**What to do**. Restate verbatim the span of lines below between the line with "Theorem import_parsing d" and the line with "getKeyVersionCompositeId keyId keyVersionId;", including those two lines, and only that span.

**Dataset excerpts**.
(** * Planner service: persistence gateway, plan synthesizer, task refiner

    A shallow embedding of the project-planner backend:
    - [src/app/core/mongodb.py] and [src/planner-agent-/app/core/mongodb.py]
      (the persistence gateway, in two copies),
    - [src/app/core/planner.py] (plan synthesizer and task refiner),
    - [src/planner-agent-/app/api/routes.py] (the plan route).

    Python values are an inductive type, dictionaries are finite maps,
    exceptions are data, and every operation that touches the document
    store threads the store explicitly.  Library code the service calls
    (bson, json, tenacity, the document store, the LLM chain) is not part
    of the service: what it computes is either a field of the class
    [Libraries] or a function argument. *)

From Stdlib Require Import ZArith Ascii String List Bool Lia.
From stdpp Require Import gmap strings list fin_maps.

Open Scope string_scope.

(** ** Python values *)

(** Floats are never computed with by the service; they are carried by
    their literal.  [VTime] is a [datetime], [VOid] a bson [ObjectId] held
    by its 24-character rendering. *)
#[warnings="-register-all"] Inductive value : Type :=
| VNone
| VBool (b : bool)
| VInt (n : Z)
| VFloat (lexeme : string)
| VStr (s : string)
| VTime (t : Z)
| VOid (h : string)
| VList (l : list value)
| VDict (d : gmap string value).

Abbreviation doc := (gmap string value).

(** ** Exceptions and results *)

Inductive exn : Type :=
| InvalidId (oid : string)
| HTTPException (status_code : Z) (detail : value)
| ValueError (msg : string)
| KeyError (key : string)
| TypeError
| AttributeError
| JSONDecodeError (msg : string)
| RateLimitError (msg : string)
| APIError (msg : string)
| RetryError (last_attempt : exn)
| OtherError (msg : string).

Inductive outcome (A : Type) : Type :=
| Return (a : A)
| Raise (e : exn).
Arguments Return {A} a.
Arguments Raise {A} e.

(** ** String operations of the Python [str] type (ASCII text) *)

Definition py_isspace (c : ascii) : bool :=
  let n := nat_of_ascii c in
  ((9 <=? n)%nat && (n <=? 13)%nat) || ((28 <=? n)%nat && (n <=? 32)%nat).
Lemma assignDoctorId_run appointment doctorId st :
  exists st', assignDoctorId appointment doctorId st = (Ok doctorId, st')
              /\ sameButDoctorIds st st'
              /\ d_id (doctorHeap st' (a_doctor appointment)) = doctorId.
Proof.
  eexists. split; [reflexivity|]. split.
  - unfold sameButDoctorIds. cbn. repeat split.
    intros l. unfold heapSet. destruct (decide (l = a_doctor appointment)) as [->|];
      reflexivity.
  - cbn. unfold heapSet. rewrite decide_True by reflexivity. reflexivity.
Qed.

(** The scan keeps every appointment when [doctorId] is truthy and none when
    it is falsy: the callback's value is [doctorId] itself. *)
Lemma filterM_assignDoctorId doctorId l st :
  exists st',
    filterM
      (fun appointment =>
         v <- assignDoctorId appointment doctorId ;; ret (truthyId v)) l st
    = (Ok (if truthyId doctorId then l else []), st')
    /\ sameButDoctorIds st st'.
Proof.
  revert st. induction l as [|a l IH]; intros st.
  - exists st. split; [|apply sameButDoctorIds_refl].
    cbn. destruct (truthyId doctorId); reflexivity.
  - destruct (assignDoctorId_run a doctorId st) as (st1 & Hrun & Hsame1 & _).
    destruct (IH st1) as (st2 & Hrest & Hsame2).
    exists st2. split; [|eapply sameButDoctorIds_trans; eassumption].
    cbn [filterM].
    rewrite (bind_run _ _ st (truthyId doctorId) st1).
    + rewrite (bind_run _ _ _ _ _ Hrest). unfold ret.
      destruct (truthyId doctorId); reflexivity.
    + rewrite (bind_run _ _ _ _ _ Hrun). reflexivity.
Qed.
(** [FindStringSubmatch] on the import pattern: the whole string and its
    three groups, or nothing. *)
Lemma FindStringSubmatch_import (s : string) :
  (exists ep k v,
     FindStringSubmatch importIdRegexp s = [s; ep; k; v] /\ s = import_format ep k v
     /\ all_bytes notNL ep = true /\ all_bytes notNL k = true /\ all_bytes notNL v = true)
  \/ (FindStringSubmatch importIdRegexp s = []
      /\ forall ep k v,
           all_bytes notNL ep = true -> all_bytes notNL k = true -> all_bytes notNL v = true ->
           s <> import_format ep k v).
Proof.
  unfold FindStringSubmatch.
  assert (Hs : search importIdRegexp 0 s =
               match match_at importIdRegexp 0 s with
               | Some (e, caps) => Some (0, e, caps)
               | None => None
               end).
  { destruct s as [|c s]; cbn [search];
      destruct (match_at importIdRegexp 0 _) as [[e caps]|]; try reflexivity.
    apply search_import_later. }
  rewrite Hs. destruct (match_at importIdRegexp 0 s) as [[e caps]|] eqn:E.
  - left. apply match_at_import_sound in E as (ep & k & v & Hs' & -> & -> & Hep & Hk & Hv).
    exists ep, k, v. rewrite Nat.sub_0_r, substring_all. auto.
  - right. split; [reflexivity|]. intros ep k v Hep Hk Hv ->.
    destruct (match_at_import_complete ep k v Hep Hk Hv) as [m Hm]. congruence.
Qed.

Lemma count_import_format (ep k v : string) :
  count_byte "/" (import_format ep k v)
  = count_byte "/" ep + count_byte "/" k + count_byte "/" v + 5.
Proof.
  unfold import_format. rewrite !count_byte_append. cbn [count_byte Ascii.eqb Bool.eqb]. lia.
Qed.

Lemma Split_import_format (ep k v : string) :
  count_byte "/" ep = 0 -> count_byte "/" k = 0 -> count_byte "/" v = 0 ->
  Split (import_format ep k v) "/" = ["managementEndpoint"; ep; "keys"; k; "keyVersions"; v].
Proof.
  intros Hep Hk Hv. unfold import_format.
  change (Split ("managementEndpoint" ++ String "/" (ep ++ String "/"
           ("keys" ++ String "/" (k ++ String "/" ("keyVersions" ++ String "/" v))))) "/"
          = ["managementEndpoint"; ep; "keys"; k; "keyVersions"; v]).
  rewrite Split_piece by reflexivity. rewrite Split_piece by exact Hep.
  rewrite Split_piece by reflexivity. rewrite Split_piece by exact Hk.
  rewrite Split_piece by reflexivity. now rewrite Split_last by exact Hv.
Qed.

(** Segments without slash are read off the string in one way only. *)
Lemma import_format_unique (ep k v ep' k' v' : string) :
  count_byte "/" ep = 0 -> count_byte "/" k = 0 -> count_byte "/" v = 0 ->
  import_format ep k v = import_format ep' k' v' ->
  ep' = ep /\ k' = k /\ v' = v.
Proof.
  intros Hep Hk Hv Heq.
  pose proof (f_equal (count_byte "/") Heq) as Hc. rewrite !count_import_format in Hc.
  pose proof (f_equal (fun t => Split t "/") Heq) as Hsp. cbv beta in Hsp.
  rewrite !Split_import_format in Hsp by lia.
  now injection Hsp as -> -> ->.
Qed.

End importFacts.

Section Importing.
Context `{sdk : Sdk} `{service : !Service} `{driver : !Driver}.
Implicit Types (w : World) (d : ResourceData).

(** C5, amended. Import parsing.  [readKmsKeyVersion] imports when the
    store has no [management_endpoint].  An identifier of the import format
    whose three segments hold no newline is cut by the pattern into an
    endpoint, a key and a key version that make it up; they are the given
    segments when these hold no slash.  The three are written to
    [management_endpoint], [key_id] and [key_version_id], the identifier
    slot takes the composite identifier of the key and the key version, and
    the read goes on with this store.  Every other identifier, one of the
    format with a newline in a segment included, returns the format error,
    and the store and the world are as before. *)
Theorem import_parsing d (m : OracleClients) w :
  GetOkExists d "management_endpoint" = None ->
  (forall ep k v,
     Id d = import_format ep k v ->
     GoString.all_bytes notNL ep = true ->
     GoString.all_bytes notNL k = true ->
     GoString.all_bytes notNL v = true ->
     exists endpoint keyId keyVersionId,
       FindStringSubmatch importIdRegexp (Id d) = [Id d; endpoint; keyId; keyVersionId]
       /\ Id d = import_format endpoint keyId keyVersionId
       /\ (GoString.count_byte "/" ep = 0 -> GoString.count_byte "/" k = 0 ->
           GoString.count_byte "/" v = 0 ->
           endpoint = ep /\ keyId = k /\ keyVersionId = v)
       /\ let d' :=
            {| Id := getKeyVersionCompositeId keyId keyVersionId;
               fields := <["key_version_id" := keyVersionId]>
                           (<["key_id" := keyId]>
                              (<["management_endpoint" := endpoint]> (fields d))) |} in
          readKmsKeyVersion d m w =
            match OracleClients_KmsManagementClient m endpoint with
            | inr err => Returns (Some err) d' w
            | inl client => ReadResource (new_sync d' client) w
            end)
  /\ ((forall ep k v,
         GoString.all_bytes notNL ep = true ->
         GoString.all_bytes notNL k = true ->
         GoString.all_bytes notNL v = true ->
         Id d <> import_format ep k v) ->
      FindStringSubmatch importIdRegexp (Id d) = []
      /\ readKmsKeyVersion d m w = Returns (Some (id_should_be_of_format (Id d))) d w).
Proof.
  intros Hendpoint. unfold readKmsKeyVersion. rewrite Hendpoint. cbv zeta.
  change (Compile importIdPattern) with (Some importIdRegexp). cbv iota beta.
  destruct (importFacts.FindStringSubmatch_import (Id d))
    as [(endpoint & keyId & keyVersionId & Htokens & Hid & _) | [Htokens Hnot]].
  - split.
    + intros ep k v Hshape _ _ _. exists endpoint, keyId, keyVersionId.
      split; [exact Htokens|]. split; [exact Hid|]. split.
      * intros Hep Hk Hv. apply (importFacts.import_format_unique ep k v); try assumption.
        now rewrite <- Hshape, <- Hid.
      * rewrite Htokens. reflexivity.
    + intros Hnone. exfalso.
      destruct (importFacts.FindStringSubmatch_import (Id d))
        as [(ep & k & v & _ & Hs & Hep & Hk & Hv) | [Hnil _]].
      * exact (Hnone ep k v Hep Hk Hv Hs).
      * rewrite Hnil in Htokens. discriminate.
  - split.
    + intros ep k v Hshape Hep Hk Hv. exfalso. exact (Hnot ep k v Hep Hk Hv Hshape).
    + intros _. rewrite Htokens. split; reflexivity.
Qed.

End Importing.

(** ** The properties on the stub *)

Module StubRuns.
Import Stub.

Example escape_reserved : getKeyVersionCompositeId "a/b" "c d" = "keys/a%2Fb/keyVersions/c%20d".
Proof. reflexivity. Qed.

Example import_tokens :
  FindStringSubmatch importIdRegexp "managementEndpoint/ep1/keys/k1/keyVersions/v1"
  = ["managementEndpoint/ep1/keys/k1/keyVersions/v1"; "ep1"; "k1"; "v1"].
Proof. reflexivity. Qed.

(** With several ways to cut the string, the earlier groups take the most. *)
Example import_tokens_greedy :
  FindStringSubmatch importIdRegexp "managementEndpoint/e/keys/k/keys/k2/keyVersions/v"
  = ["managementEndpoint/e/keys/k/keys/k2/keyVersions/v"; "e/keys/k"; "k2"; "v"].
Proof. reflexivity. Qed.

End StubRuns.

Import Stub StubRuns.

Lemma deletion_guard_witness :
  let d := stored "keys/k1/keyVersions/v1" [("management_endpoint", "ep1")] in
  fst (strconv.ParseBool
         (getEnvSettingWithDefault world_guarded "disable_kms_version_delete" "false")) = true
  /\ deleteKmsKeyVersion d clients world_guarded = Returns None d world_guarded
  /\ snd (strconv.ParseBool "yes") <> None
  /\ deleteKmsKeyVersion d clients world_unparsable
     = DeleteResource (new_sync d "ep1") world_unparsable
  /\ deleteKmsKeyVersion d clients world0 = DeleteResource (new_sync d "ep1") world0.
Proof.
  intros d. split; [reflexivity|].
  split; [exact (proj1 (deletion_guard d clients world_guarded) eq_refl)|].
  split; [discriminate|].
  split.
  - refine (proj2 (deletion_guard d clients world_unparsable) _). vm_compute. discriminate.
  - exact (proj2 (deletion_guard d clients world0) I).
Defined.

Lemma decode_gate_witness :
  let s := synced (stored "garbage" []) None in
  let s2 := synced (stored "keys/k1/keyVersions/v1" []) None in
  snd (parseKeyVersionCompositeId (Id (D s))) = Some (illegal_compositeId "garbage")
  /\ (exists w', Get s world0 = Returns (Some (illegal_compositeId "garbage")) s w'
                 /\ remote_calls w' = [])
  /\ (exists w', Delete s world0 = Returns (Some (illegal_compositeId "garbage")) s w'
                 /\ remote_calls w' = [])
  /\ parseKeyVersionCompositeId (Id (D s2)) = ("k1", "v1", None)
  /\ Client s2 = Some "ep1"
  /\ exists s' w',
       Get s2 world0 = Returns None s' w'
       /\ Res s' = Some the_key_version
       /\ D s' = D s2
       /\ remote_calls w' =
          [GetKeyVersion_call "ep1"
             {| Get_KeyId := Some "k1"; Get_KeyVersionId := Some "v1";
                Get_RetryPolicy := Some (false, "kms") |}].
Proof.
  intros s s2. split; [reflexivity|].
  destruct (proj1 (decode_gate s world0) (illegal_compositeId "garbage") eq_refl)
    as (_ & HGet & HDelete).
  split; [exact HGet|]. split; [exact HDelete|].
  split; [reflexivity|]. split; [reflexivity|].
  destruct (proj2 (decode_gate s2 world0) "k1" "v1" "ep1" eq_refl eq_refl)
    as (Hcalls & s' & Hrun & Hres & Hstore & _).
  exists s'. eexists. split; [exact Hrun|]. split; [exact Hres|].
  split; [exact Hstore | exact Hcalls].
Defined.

**Response**.
Theorem import_parsing d (m : OracleClients) w :
  GetOkExists d "management_endpoint" = None ->
  (forall ep k v,
     Id d = import_format ep k v ->
     GoString.all_bytes notNL ep = true ->
     GoString.all_bytes notNL k = true ->
     GoString.all_bytes notNL v = true ->
     exists endpoint keyId keyVersionId,
       FindStringSubmatch importIdRegexp (Id d) = [Id d; endpoint; keyId; keyVersionId]
       /\ Id d = import_format endpoint keyId keyVersionId
       /\ (GoString.count_byte "/" ep = 0 -> GoString.count_byte "/" k = 0 ->
           GoString.count_byte "/" v = 0 ->
           endpoint = ep /\ keyId = k /\ keyVersionId = v)
       /\ let d' :=
            {| Id := getKeyVersionCompositeId keyId keyVersionId;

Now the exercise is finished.